#### [What needs to be done]
Scan the records for lines with the word "Qpower", and copy every such line.

+===+

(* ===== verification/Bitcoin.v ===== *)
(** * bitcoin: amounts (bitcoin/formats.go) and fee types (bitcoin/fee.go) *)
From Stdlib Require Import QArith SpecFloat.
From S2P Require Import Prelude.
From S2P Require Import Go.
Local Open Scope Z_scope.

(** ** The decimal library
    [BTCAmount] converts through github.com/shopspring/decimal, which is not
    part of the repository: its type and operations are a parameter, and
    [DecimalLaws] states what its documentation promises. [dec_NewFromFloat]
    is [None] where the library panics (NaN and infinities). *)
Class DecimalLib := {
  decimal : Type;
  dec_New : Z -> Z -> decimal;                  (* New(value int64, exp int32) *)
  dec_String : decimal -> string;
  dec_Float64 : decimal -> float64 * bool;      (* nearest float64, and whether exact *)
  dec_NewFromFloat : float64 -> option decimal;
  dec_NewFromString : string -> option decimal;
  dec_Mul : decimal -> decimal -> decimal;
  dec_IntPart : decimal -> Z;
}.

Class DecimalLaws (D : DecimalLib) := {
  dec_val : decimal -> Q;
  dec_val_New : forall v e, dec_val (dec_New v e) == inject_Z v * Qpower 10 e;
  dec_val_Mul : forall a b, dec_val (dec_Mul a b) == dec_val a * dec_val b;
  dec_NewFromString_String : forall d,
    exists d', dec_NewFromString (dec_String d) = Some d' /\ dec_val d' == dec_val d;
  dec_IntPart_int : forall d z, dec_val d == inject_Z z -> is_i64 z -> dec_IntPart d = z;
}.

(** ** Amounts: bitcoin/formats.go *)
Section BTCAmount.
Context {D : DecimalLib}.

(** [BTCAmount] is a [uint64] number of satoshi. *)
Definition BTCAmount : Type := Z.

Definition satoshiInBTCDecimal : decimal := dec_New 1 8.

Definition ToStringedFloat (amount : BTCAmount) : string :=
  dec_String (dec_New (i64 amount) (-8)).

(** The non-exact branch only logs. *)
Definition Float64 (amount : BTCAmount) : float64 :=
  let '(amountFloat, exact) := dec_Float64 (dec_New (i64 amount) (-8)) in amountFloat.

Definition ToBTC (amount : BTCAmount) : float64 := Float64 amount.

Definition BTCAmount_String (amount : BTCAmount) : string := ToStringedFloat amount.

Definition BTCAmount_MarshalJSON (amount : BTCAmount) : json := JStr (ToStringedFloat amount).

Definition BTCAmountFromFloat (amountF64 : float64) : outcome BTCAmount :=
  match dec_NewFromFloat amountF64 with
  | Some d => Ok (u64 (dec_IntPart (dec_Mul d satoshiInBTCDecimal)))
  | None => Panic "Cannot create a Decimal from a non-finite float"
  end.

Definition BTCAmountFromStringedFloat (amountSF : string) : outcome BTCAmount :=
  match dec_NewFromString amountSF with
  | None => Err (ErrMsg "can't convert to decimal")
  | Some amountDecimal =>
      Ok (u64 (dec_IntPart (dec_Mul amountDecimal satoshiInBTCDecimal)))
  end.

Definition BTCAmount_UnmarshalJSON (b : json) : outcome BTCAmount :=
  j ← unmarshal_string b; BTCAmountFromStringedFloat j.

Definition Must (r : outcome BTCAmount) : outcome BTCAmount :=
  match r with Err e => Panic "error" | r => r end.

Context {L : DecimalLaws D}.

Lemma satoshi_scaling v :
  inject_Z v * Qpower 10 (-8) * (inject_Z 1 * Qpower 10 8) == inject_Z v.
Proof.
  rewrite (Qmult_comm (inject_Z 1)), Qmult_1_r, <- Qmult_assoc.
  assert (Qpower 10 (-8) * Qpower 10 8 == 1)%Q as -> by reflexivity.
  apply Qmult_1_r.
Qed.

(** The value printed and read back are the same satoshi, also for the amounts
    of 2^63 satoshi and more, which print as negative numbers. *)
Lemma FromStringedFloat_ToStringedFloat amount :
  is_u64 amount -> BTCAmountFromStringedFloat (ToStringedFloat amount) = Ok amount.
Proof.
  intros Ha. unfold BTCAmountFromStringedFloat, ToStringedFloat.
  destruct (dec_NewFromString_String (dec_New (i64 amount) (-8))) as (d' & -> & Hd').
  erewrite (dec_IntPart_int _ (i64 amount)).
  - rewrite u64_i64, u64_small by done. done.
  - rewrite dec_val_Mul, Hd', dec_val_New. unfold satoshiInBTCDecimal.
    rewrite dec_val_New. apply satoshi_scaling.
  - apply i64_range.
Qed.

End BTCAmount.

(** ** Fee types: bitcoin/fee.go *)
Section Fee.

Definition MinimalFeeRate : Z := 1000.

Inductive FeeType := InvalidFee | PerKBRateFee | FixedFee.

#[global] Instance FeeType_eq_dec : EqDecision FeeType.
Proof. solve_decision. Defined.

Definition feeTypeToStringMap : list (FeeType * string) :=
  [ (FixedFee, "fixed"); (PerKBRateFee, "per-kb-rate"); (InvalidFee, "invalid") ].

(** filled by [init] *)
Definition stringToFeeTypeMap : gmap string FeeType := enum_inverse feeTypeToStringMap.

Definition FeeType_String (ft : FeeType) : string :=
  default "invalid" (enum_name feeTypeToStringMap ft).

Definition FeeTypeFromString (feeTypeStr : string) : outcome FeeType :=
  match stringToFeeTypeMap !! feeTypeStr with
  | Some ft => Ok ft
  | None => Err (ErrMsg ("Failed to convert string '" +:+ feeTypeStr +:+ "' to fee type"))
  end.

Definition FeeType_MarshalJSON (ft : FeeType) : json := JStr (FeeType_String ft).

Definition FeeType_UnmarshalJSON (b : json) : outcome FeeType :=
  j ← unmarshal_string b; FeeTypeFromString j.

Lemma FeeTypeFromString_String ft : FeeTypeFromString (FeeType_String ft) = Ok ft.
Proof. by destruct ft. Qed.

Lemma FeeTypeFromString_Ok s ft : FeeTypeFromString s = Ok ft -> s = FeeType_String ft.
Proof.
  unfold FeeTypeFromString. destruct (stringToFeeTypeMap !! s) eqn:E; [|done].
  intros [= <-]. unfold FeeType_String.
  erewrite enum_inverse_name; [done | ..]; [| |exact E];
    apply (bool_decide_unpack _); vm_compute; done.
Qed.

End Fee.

+===+

#### [Worked solution]
  dec_val_New : forall v e, dec_val (dec_New v e) == inject_Z v * Qpower 10 e;
  inject_Z v * Qpower 10 (-8) * (inject_Z 1 * Qpower 10 8) == inject_Z v.
  assert (Qpower 10 (-8) * Qpower 10 8 == 1)%Q as -> by reflexivity.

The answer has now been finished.